Он повторяет вопрос, не повышая голоса:

- Я спрашиваю: вы единственный сын? У вас нет братьев?

- У меня есть сестра, сударь.

- Как ее зовут?

- Лора.

Он будто размышляет о чем-то, потом спрашивает снова:

- Красивая? - И, не дожидаясь ответа, продолжает, словно разговаривая сам с собой: - Она, должно быть, похожа на вашу матушку - красивая и, главное, храбрая. Умная.

У меня голова идет кругом: здесь, на палубе этого корабля, так далеко от Порт-Луи и Кюрпипа, так далеко! Я привык считать, что мы с Лорой жили в своем мире, неизвестном богатым людям с Королевской улицы и Марсова Поля, мы были как невидимки - и в обшарпанном доме в Форест-Сайде, и в дикой долине Букана. Сердце мое бешено колотится, и я чувствую, как краснею - от гнева, от стыда.

Но где я? На палубе "Зеты", старой посудины, груженной бочонками с маслом, полной крыс и всякой нечисти, затерявшейся в море между Агалегой и Маэ. Кому какое дело здесь до меня и моего стыда? Кто видит мою засаленную одежду, мое обожженное солнцем лицо, мои слипшиеся от соли волосы, кто видит, что я вот уже столько дней хожу босой? Я смотрю на пиратскую физиономию капитана Брадмера, на его лиловые щеки, на глазки, затянутые дымом вонючей сигареты, на стоящего перед ним черного рулевого, на матросов - индусов и коморцев, из которых одни, присев на корточки на палубе, курят ганжу, а другие играют в кости, - и моего стыда как не бывало.

Капитан уже позабыл обо всем.

- Не хотели бы вы плавать со мной, сэр? - спрашивает он меня. - Я старею, мне нужен помощник.

Я в изумлении смотрю на него:

- Но у вас же есть рулевой?

- Этот? Он тоже старый. Каждый раз во время стоянки я думаю, вернется ли он на борт.

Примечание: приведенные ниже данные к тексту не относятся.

(* ===== verification/BrowserUrl.v ===== *)
(** * Browser URLs

    Models [server/model/browser_url.go]: the canonical origin, path prefix and location
    of the embedded browser, with the part of Go's [net/url] it reads them through.  The
    canonical forms are fixed points: a host, a port and a path have one spelling, which
    holds no dot segment and no encoded separator. *)

From S2P Require Import Prelude GoStrings ModelError Workspace.

(** ** Strings *)

Definition code (a : ascii) : Z := byte_of_ascii a.
Fixpoint contains_byte (p : Z → bool) (s : string) : bool :=
  match s with EmptyString => false | String a s' => p (code a) || contains_byte p s' end.
(** [strings.ContainsAny] of one-byte characters. *)
Definition ContainsAny (s chars : string) : bool := contains_byte (λ c, existsb (Z.eqb c) (bytes chars)) s.
(** The text before the first byte satisfying [p], and the text from it on. *)
Fixpoint span_until (p : Z → bool) (s : string) : string * string :=
  match s with
  | EmptyString => (EmptyString, EmptyString)
  | String a s' => if p (code a) then (EmptyString, s)
                   else let '(x, y) := span_until p s' in (String a x, y)
  end.
Definition tail_of (s : string) : string := match s with EmptyString => EmptyString | String _ s' => s' end.
(** [strings.Cut] at a byte. *)
Definition Cut (c : Z) (s : string) : string * string :=
  let '(x, y) := span_until (Z.eqb c) s in (x, tail_of y).
(** The text before and after the last byte [c]. *)
Fixpoint cut_last (c : Z) (s : string) : option (string * string) :=
  match s with
  | EmptyString => None
  | String a s' =>
      match cut_last c s' with
      | Some (x, y) => Some (String a x, y)
      | None => if c =? code a then Some (EmptyString, s') else None
      end
  end.
Fixpoint HasSuffix (s suffix : string) : bool :=
  (s ==? suffix) || match s with EmptyString => false | String _ s' => HasSuffix s' suffix end.
Definition TrimSuffixByte (c : Z) (s : string) : string :=
  match cut_last c s with Some (x, EmptyString) => x | _ => s end.
Definition all_bytes (p : Z → bool) (s : string) : bool := negb (contains_byte (λ c, negb (p c)) s).

(** ** net/url *)

(** What the callers read of a parsed URL; the path is the text as written, whose
    escapes are well formed. *)
Record URL := mkURL { u_Scheme : string; u_User : bool; u_Host : string; u_Path : string }.

(** [getScheme]: [None] when the scheme is missing before a colon. *)
Fixpoint getScheme (first : bool) (s : string) : option (option (string * string)) :=
  match s with
  | EmptyString => Some None
  | String a s' =>
      let c := code a in
      let more := match getScheme false s' with
                  | Some (Some (scheme, rest)) => Some (Some (String a scheme, rest))
                  | r => r
                  end in
      if in_range 97 122 c || in_range 65 90 c then more
      else if in_range 48 57 c || (c =? 43) || (c =? 45) || (c =? 46) then if first then Some None else more
      else if c =? 58 then if first then None else Some (Some (EmptyString, s'))
      else Some None
  end.

(** [unescape] of a path or fragment succeeds: every percent sign opens a triplet. *)
Fixpoint escapes_valid (s : string) : bool :=
  match s with
  | EmptyString => true
  | String a s' =>
      (if code a =? 37 then
         match s' with
         | String h (String l _) => hex_digit (code h) && hex_digit (code l)
         | _ => false
         end
       else true) && escapes_valid s'
  end.

(** [shouldEscape] of an ASCII byte of a host. *)
Definition escapes_in_host (c : Z) : bool :=
  negb (alnum c || existsb (Z.eqb c) (bytes "!$&'()*+,;=:[]<>-_.~" ++ [34])).
Definition unhex (c : Z) : Z :=
  if in_range 48 57 c then c - 48 else if in_range 97 102 c then c - 97 + 10 else if in_range 65 70 c then c - 65 + 10 else 0.
(** [unescape] of a host: only an escaped percent sign or bytes above ASCII may be
    written with escapes. *)
Fixpoint unescape_host (s : string) : option string :=
  match s with
  | EmptyString => Some EmptyString
  | String a s' =>
      let c := code a in
      if c =? 37 then
        match s' with
        | String h (String l rest) =>
            if negb (hex_digit (code h)) || negb (hex_digit (code l)) then None
            else if (unhex (code h) <? 8) && negb ((code h =? 50) && (code l =? 53)) then None
            else String (ascii_of_byte (16 * unhex (code h) + unhex (code l))) <$> unescape_host rest
        | _ => None
        end
      else if (c <? 128) && escapes_in_host c then None
      else String a <$> unescape_host s'
  end.
(** [validOptionalPort], of the text from the colon on. *)
Definition validOptionalPort (port : string) : bool :=
  match port with
  | EmptyString => true
  | String a digits => (code a =? 58) && all_bytes (in_range 48 57) digits
  end.

(** [parseHost]; an IP literal in brackets is kept as written: the callers refuse every
    host with a bracket. *)
Definition parseHost (host : string) : option string :=
  if HasPrefix host "[" then
    match cut_last 93 host with
    | None => None
    | Some (_, colonPort) => if validOptionalPort colonPort then Some host else None
    end
  else
    match cut_last 58 host with
    | Some (name, port) =>
        if contains_byte (Z.eqb 58) name || negb (all_bytes (in_range 48 57) port) then None else unescape_host host
    | None => unescape_host host
    end.
(** [parseAuthority]: whether there is user information, which the callers refuse, and
    the host after the last at sign. *)
Definition parseAuthority (authority : string) : option (bool * string) :=
  match cut_last 64 authority with
  | Some (_, host) => host ← parseHost host; Some (true, host)
  | None => host ← parseHost authority; Some (false, host)
  end.

Definition ctl_byte (c : Z) : bool := (c <? 32) || (c =? 127).

(** [url.Parse], before the fragment is looked at. *)
Definition url_parse (u : string) : option URL :=
  if contains_byte ctl_byte u then None
  else if u ==? "*" then Some (mkURL "" false "" "*")
  else
    split ← getScheme true u;
    let '(scheme, rest) := match split with Some (scheme, rest) => (ToLower scheme, rest) | None => ("", u) end in
    let '(rest, _) := Cut 63 rest in
    if negb (HasPrefix rest "/") && (scheme !=? "") then Some (mkURL scheme false "" "")
    else if negb (HasPrefix rest "/") && contains_byte (Z.eqb 58) (Cut 47 rest).1 then None
    else
      '(user, host, path) ←
        (if ((scheme !=? "") || negb (HasPrefix rest "///")) && HasPrefix rest "//" then
           let '(authority, path) := span_until (Z.eqb 47) (tail_of (tail_of rest)) in
           '(user, host) ← parseAuthority authority; Some (user, host, path)
         else Some (false, "", rest));
      if escapes_valid path then Some (mkURL scheme user host path) else None.
Definition url_Parse (rawURL : string) : option URL :=
  let '(u, frag) := Cut 35 rawURL in
  parsed ← url_parse u;
  if escapes_valid frag then Some parsed else None.

(** [Hostname] and [Port] of a host without brackets. *)
Definition splitHostPort (hostPort : string) : string * string :=
  match cut_last 58 hostPort with
  | Some (host, port) => if all_bytes (in_range 48 57) port then (host, port) else (hostPort, "")
  | None => (hostPort, "")
  end.
Definition Hostname (u : URL) : string := (splitHostPort (u_Host u)).1.
Definition Port (u : URL) : string := (splitHostPort (u_Host u)).2.

(** ** Text checks *)

Definition BrowserPolicyOriginMaximumBytes : Z := 2048.
Definition BrowserPolicyPathMaximumBytes : Z := 2048.
Definition BrowserNavigationMaximumCharacters : Z := 8192.
Definition browserLocationMaximumPathBytes : Z := 9 * BrowserNavigationMaximumCharacters.

Definition url_error (reason : string) : error := invalidModelError "browser_url" "" reason "".

Definition invalidBrowserURLText (value : string) : bool :=
  (value ==? "") || negb (ValidString value) || contains_byte (Z.eqb 92) value
  || existsb (λ '(r, _, _), (r <? 32) || (r =? 127)) (runes value).
Definition browserASCII (value : string) : bool := all_bytes (λ c, c <? 128) value.
Definition browserStringLength (value : string) : Z :=
  foldr (λ '(r, _, _) n, n + 1 + (if 65535 <? r then 1 else 0)) 0 (runes value).
Definition fromHex (value : Z) : Z :=
  if in_range 48 57 value then value - 48
  else if in_range 97 102 value then value - 97 + 10
  else if in_range 65 70 value then value - 65 + 10
  else -1.

(** ** Paths *)

Definition browserDotSegment (value : string) : Z :=
  let v := ToLower value in
  if (v ==? ".") || (v ==? "%2e") then 1
  else if (v ==? "..") || (v ==? ".%2e") || (v ==? "%2e.") || (v ==? "%2e%2e") then 2
  else 0.

(** The escape loop: malformed triplets and encoded separators are refused. *)
Fixpoint check_escapes (value : string) : result unit :=
  match value with
  | EmptyString => Ok tt
  | String a rest =>
      if negb (code a =? 37) then check_escapes rest
      else match rest with
           | String h (String l rest) =>
               let high := fromHex (code h) in
               let low := fromHex (code l) in
               fail_if (high <? 0) || (low <? 0) with url_error "malformed percent encoding" ;;
               let decoded := Z.lor (Z.shiftl high 4) low in
               fail_if (decoded =? 47) || (decoded =? 92) with url_error "encoded path separator is forbidden" ;;
               check_escapes rest
           | _ => mthrow (url_error "malformed percent encoding")
           end
  end.

(** The segment loop. *)
Fixpoint remove_dots (selected segments : list string) : list string :=
  match segments with
  | [] => selected
  | segment :: rest =>
      let dot := browserDotSegment segment in
      let selected := if dot =? 2 then removelast selected else selected in
      let selected := if dot =? 0 then selected ++ [segment]
                      else match rest with [] => selected ++ [""] | _ => selected end in
      remove_dots selected rest
  end.

Definition hex_upper (d : Z) : ascii := ascii_of_byte (if d <? 10 then 48 + d else 55 + d).
Definition escaped_byte (c : Z) : bool :=
  (c <=? 32) || (126 <? c) || existsb (Z.eqb c) (34 :: bytes "<>`{}").
Fixpoint encode_path (raw : string) : string :=
  match raw with
  | EmptyString => EmptyString
  | String a rest =>
      if escaped_byte (code a)
      then String "%" (String (hex_upper (Z.shiftr (code a) 4)) (String (hex_upper (Z.land (code a) 15)) (encode_path rest)))
      else String a (encode_path rest)
  end.

Definition canonicalBrowserPath (value : string) : result string :=
  fail_if (value ==? "") || negb (HasPrefix value "/") || invalidBrowserURLText value || ContainsAny value "?#"
    with url_error "invalid browser pathname" ;;
  _ ← check_escapes value;
  Ok (encode_path (String slash (join_slash (remove_dots [] (split_byte slash (tail_of value)))))).

Definition CanonicalizeBrowserPolicyPath (value : string) : result string :=
  fail_if (BrowserPolicyPathMaximumBytes <? len value) || negb (browserASCII value) || (value ==? "")
          || negb (HasPrefix value "/") || HasPrefix value "//" || invalidBrowserURLText value || ContainsAny value "?#"
    with url_error "path prefix must be a bounded ASCII absolute path without query or fragment" ;;
  fail_if match canonicalBrowserPath value with Ok canonical => canonical !=? value | Err _ => true end
    with url_error "path prefix requires forbidden normalization" ;;
  fail_if existsb (λ segment, negb (browserDotSegment segment =? 0)) (split_byte slash value)
    with url_error "path prefix contains a dot segment" ;;
  let value := if value !=? "/" then TrimSuffixByte 47 value else value in
  fail_if (value !=? "/") && HasSuffix value "/" with url_error "path prefix has multiple trailing slashes" ;;
  Ok value.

Предложение капитана Брадмера какое-то время звучит у меня в ушах. Я представляю себе, во что превратится моя жизнь на борту "Зеты", рядом с креслом Брадмера. Агалега, Сейшелы, Амиранты или Родригес, Диего-Гарсия, Перрос-Баньос. Иногда дальше, до Фаркхара, или на Коморы, может, южнее, до Тромлена. Море, море без конца и без края, это длиннее любой дороги, длиннее жизни. Разве ради этого покинул я Лору, оборвал последнюю нить, связывающую меня с Буканом? Предложение Брадмера кажется мне смешным, нелепым. Стараясь не задеть его, я отвечаю:

- Не могу, сэр. Мне надо на Родригес.

Он открывает глаза:

- Знаю. Я и об этом тоже слышал, об этих химерах.

- Каких химерах, сэр?

- Об этих самых. О кладе этом. Говорят, ваш батюшка сильно увлекался этим.

Он и правда произнес это "увлекался" с иронией или я просто раздражен?

- Кто это говорит?

- Правду не скроешь. Но не будем об этом, не стоит оно того.

- Вы хотите сказать, что не верите в существование клада?

Он качает головой.

- Я не верю, что в этой части света, - он обводит рукой горизонт, - существует иное богатство, кроме того, что люди отвоевали у моря и у земли ценой жизни себе подобных.

Какой-то миг я борюсь с искушением рассказать ему о картах Корсара, о собранных отцом документах, которые я скопировал и ношу с собой в сундучке, обо всем, что поддерживало и утешало меня в моем одиночестве там в Форест-Сайде. Но зачем? Он все равно бы не понял. Он уже и так забыл о том, что только что сказал мне, и, закрыв глаза, снова отдался на волю волн, качающих корабль.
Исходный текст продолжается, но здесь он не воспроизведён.